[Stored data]
+---+

Lemma add_route_keeps s ext key attrs s' a :
  server_inv s -> rkey_ok key -> room (sv_loc_rib s) 1 -> handle_add_route is_match checks s ext key attrs = Some (s', a) ->
  keeps None s s'.
Proof.
  intros Hi Hk Hroom. unfold handle_add_route.
  match goal with |- context [add_local_route _ ext ?k attrs] => set (key' := k) end.
  assert (rkey_ok key') as Hk' by by destruct key.
  destruct (add_local_route _ ext key' attrs) as [[rib [err|d]]|] eqn:E; [..|done]; cbn [mbind option_bind].
  - intros [= <- _]. apply lag_quiet. rewrite <- (delta_new_extend delta_new). apply lag_rib; [by apply lag_start|].
    eapply add_local_refused; [apply Hi|exact Hk'|exact Hroom|exact E].
  - destruct (Server.propagate_routes _ _ _ d None) as [s1|] eqn:E2; [|done]. cbn [mbind option_bind]. intros [= <- _].
    eapply lag_done; [|exact E2]. rewrite <- (delta_new_extend d). apply lag_rib; [by apply lag_start|].
    eapply add_local_reports; [apply Hi|exact Hk'|exact Hroom|exact E].
Qed.

Lemma remove_route_keeps s key s' a :
  server_inv s -> handle_remove_route is_match checks s key = Some (s', a) -> keeps None s s'.
Proof.
  intros Hi. unfold handle_remove_route. destruct (remove_local_route _ key) as [[rib d]|] eqn:E; [|done]. cbn [mbind option_bind].
  destruct (Server.propagate_routes _ _ _ d None) as [s1|] eqn:E2; [|done]. cbn [mbind option_bind]. intros [= <- _].
  eapply lag_done; [|exact E2]. rewrite <- (delta_new_extend d). apply lag_rib; [by apply lag_start|].
  eapply remove_local_reports; [apply Hi|exact E].
Qed.

Lemma add_policy_keeps s name built s' a : server_inv s -> handle_add_policy s name built = Some (s', a) -> keeps None s s'.
Proof.
  intros Hi. unfold handle_add_policy. destruct (starts_with _ _); [eauto|]. destruct built; [|eauto].
  apply ok_keeps; [done|apply local_policies].
Qed.

Lemma assignment_keeps s ip family direction names s' a :
  server_inv s -> handle_set_policy_assignment s ip family direction names = Some (s', a) -> keeps (Some ip) s s'.
Proof.
  intros Hi. unfold handle_set_policy_assignment. destruct (resolve_names s names); [eauto|].
  destruct (sv_peers s !! ip) as [e|] eqn:He; [|eauto]. apply ok_keeps; [done|].
  eapply local_trans; [|by apply local_update_first]. eapply local_set; [done|exact He|by destruct direction].
Qed.

(** ** The requests *)
(** The peer a request is about. *)
Definition request_origin (op : MgmtOp) : option IpAddr :=
  match op with
  | AddPeer addr _ | RemovePeer addr | DisablePeer addr | EnablePeer addr | ResetPeer addr _ _ _ _
  | SetPeerGracefulShutdown addr _ => parse_ip addr
  | SetPolicyAssignment peer_addr _ _ _ => Some peer_addr
  | AddRoute _ _ | RemoveRoute _ | AddPolicy _ _ | RemovePolicy _ => None
  end.

Definition request_ok s (op : MgmtOp) : Prop :=
  match op with AddRoute key _ => rkey_ok key /\ room (sv_loc_rib s) 1 | _ => True end.

Lemma request_keeps s ext locked op s' a :
  server_inv s -> request_ok s op -> mgmt s ext locked op = Some (s', a) -> keeps (request_origin op) s s'.
Proof.
  intros Hi Hok. unfold handle_mgmt_op. destruct (needs_lock op && negb locked); [by apply refuse_keeps|].
  destruct op; cbn [request_origin].
  - by apply add_peer_keeps.
  - by apply remove_peer_keeps.
  - by apply disable_peer_keeps.
  - by apply enable_peer_keeps.
  - by apply reset_peer_keeps.
  - by apply graceful_shutdown_keeps.
  - destruct Hok. by apply add_route_keeps.
  - by apply remove_route_keeps.
  - by apply add_policy_keeps.
  - apply ok_keeps; [done|apply local_policies].
  - by apply assignment_keeps.
Qed.
(** ** Putting the peer itself back in order *)
#[local] Abbreviation synced := (peer_synced is_match checks).

Lemma context_exists s ip e ctx :
  propagation_context s None ip e = Some ctx ->
  is_established e = true /\ is_Some (cs_capabilities (pi_conn e)) /\ is_Some (peer_cfg_by_ip s !! ip) /\
  ctx_negotiated_afi_safis ctx = conn_negotiated_afi_safis (pi_conn e).
Proof.
  unfold propagation_context, is_established. destruct (peer_cfg_by_ip s !! ip); [|done]. cbn [mbind option_bind].
  destruct (established_conn e) as [c|] eqn:Ec; [|done]. cbn [mbind option_bind]. destruct (negb _); [done|].
  assert (c = pi_conn e) as -> by (unfold established_conn in Ec; case_bool_decide; congruence).
  destruct (cs_capabilities (pi_conn e)); [|done]. by intros [= <-].
Qed.

Lemma exists_context s ip e :
  is_established e = true -> is_Some (cs_capabilities (pi_conn e)) -> is_Some (peer_cfg_by_ip s !! ip) ->
  is_Some (propagation_context s None ip e).
Proof.
  unfold propagation_context, is_established. destruct (established_conn e) as [c|] eqn:Ec; [|done]. intros _ [caps Hc] [cfg ->].
  cbn [mbind option_bind]. unfold established_conn in Ec. case_bool_decide as Hst; [|done]. injection Ec as <-.
  assert (should_propagate_to_peer ip (cs_state (pi_conn e)) None = true) as ->.
  { unfold should_propagate_to_peer. rewrite Hst. done. }
  rewrite Hc. by eexists.
Qed.

(** The configuration or the policies of a peer in sync have changed, and its
    families are sent again. *)
Lemma resend_resyncs s0 s ip e0 e (l : list AfiSafi) s' :
  server_inv s -> distinct_peers s -> synced s0 ip ->
  sv_peers s0 !! ip = Some e0 -> sv_peers s !! ip = Some e ->
  pi_conn e = pi_conn e0 -> pi_adj_rib_out e = pi_adj_rib_out e0 -> sv_loc_rib s = sv_loc_rib s0 ->
  (is_Some (peer_cfg_by_ip s !! ip) -> is_Some (peer_cfg_by_ip s0 !! ip)) -> is_Some (cs_asn (pi_conn e)) ->
  conn_negotiated_afi_safis (pi_conn e) <> ∅ -> (forall a, a ∈ conn_negotiated_afi_safis (pi_conn e) -> a ∈ l) ->
  resend_families is_match checks s ip l = Some s' -> synced s' ip.
Proof.
  intros Hi Hd Hs He0 He Ec Eo Er Hcfg Hasn Hne Hl E e' ctx He' Hctx.
  destruct (resend_families_entry is_match checks _ _ _ _ _ He E) as ([_ Ecfg _ Ea _ _] & out & He1). rewrite He' in He1. injection He1 as ->.
  rewrite (context_same s) in Hctx by done. rewrite context_with_out in Hctx.
  destruct (context_exists _ _ _ _ Hctx) as (Hest & Hcaps & Hpc & Hfam).
  destruct (exists_context s0 ip e0) as [ctx0 Hctx0]; [by unfold is_established, established_conn in *; rewrite <- Ec|by rewrite <- Ec|by apply Hcfg|].
  pose proof (context_exists _ _ _ _ Hctx0) as (_ & _ & _ & Hfam0).
  assert (ctx_afi_safis ctx = ctx_afi_safis ctx0) as Efam by (unfold ctx_afi_safis; by rewrite Hfam, Hfam0, Ec).
  destruct (resend_all_ok is_match checks s ip e ctx l s') as (_ & out' & He2 & Hsync); try done.
  - apply Hi.
  - by eapply si_out.
  - by apply context_resend.
  - intros key Hf Hr Hg. rewrite Eo. destruct (Hs e0 ctx0 He0 Hctx0) as [_ Hp]. rewrite Efam in Hf. rewrite Er in Hr, Hg.
    apply (in_order_none is_match checks ctx0 (sv_loc_rib s0) _ _ Hg). intros id p. by apply Hp.
  - intros a. unfold ctx_afi_safis. rewrite Hfam, bool_decide_false by done. rewrite (hash_order_perm (elements _)), elem_of_elements. apply Hl.
  - rewrite He' in He2. injection He2 as ->. exact Hsync.
Qed.

Lemma distinct_update s ip f :
  (forall cfg, cp_ip (f cfg) = cp_ip cfg) -> distinct_peers s -> distinct_peers (update_peers_config s (update_first ip f)).
Proof.
  intros Hf. unfold distinct_peers. cbn. enough (forall l, omap cp_ip (update_first ip f l) = omap cp_ip l) as -> by done.
  induction l as [|c l IH]; [done|]. cbn [update_first]. case_bool_decide; cbn; [by rewrite Hf|].
  by rewrite IH.
Qed.

Lemma cfg_update s ip ip' f :
  (forall cfg, cp_ip (f cfg) = cp_ip cfg) ->
  is_Some (peer_cfg_by_ip (update_peers_config s (update_first ip' f)) !! ip) -> is_Some (peer_cfg_by_ip s !! ip).
Proof.
  intros Hf. unfold peer_cfg_by_ip. cbn. fold (config_map (update_first ip' f (cf_peers (sv_config s)))).
  fold (config_map (cf_peers (sv_config s))). rewrite !config_map_last. generalize (cf_peers (sv_config s)).
  induction l as [|c l IH]; [done|]. cbn [update_first]. case_bool_decide; cbn [last_config].
  - rewrite Hf. destruct (last_config ip l); [by eexists|]. case_bool_decide; [by eexists|by intros [? ?]].
  - destruct (last_config ip (update_first ip' f l)) as [x|].
    + intros _. destruct (IH ltac:(by eexists)) as [y ->]. by eexists.
    + case_bool_decide; [|by intros [? ?]]. destruct (last_config ip l); by eexists.
Qed.

Lemma graceful_shutdown_sends s addr ip e enabled s' a :
  parse_ip addr = Some ip -> server_inv s -> distinct_peers s -> synced s ip -> sv_peers s !! ip = Some e -> is_established e = true ->
  is_Some (cs_asn (pi_conn e)) -> conn_negotiated_afi_safis (pi_conn e) <> ∅ ->
  handle_set_peer_graceful_shutdown is_match checks s addr enabled = Some (s', a) -> synced s' ip.
Proof.
  intros Ha Hi Hd Hs He Hest Hasn Hne. unfold handle_set_peer_graceful_shutdown. rewrite Ha, He. clear Ha. cbv zeta.
  destruct (resend_families _ _ _ _ _) as [s1|] eqn:E; [|done]. cbn [mbind option_bind]. intros [= <- _].
  eapply (resend_resyncs s (update_peers_config s (update_first ip (with_cp_graceful_shutdown enabled))) ip e e);
    [|by apply distinct_update|exact Hs|exact He|exact He|done..| |exact Hasn|exact Hne| |exact E].
  - by apply (local_keeps is_match checks (Some ip) s), local_update_first.
  - by apply cfg_update.
  - intros a0 Ha. unfold is_established, established_conn in *. case_bool_decide; [|done].
    by rewrite (hash_order_perm (elements _)), elem_of_elements.
Qed.

Lemma assignment_then_reset s addr ip e family direction names s1 caps s' :
  parse_ip addr = Some ip -> server_inv s -> distinct_peers s -> synced s ip -> sv_peers s !! ip = Some e ->
  is_Some (cs_asn (pi_conn e)) -> conn_negotiated_afi_safis (pi_conn e) = caps ->
  handle_set_policy_assignment s ip family direction names = Some (s1, inr tt) ->
  handle_reset_peer is_match checks s1 addr SoftOut None None (Some caps) = Some (s', inr tt) -> synced s' ip.
Proof.
  intros Haddr Hi Hd Hs He Hasn Hcaps E1. assert (server_inv s1) as Hi1 by by eapply assignment_keeps.
  unfold handle_set_policy_assignment in E1. destruct (resolve_names s names) as [|policies]; [done|].
  rewrite He in E1. injection E1 as <-. unfold handle_reset_peer. rewrite Haddr. cbn [sv_peers update_peers_config with_config].
  match goal with |- context [set_peer s ip ?x] => set (e1 := x) in * end.
  assert (pi_conn e1 = pi_conn e /\ pi_adj_rib_out e1 = pi_adj_rib_out e) as [Ec Eo] by by destruct direction.
  cbn [sv_peers set_peer with_peers]. rewrite lookup_insert_eq. destruct (negb _); [done|]. case_bool_decide as Hne; [done|].
  cbn [reset_families]. unfold handle_reset_soft_out. destruct (resend_families _ _ _ _ _) as [s2|] eqn:E; [|done].
  cbn [mbind option_bind]. intros [= <-].
  match type of E with resend_families _ _ ?x _ _ = _ => eapply (resend_resyncs s x ip e e1) end; [done| |exact Hs|exact He|cbn; by rewrite lookup_insert_eq|done|done|done| | | | |exact E].
  - by apply distinct_update.
  - by apply cfg_update.
  - by rewrite Ec.
  - by rewrite Ec, Hcaps.
  - intros a0. rewrite Ec, Hcaps. intros Ha. apply list_elem_of_filter. split; [done|].
    by rewrite (hash_order_perm (elements _)), elem_of_elements.
Qed.
End requests.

+---+

Your assignment ::
Set down precisely the lines above between the line holding "eapply local_trans; [|by" and the line holding "(** ** Putting", inclusive, and nothing beyond them.

Response to the exercise ::
  eapply local_trans; [|by apply local_update_first]. eapply local_set; [done|exact He|by destruct direction].
Qed.

(** ** The requests *)
(** The peer a request is about. *)
Definition request_origin (op : MgmtOp) : option IpAddr :=
  match op with
  | AddPeer addr _ | RemovePeer addr | DisablePeer addr | EnablePeer addr | ResetPeer addr _ _ _ _
  | SetPeerGracefulShutdown addr _ => parse_ip addr
  | SetPolicyAssignment peer_addr _ _ _ => Some peer_addr
  | AddRoute _ _ | RemoveRoute _ | AddPolicy _ _ | RemovePolicy _ => None
  end.

Definition request_ok s (op : MgmtOp) : Prop :=
  match op with AddRoute key _ => rkey_ok key /\ room (sv_loc_rib s) 1 | _ => True end.

Lemma request_keeps s ext locked op s' a :
  server_inv s -> request_ok s op -> mgmt s ext locked op = Some (s', a) -> keeps (request_origin op) s s'.
Proof.
  intros Hi Hok. unfold handle_mgmt_op. destruct (needs_lock op && negb locked); [by apply refuse_keeps|].
  destruct op; cbn [request_origin].
  - by apply add_peer_keeps.
  - by apply remove_peer_keeps.
  - by apply disable_peer_keeps.
  - by apply enable_peer_keeps.
  - by apply reset_peer_keeps.
  - by apply graceful_shutdown_keeps.
  - destruct Hok. by apply add_route_keeps.
  - by apply remove_route_keeps.
  - by apply add_policy_keeps.
  - apply ok_keeps; [done|apply local_policies].
  - by apply assignment_keeps.
Qed.
(** ** Putting the peer itself back in order *)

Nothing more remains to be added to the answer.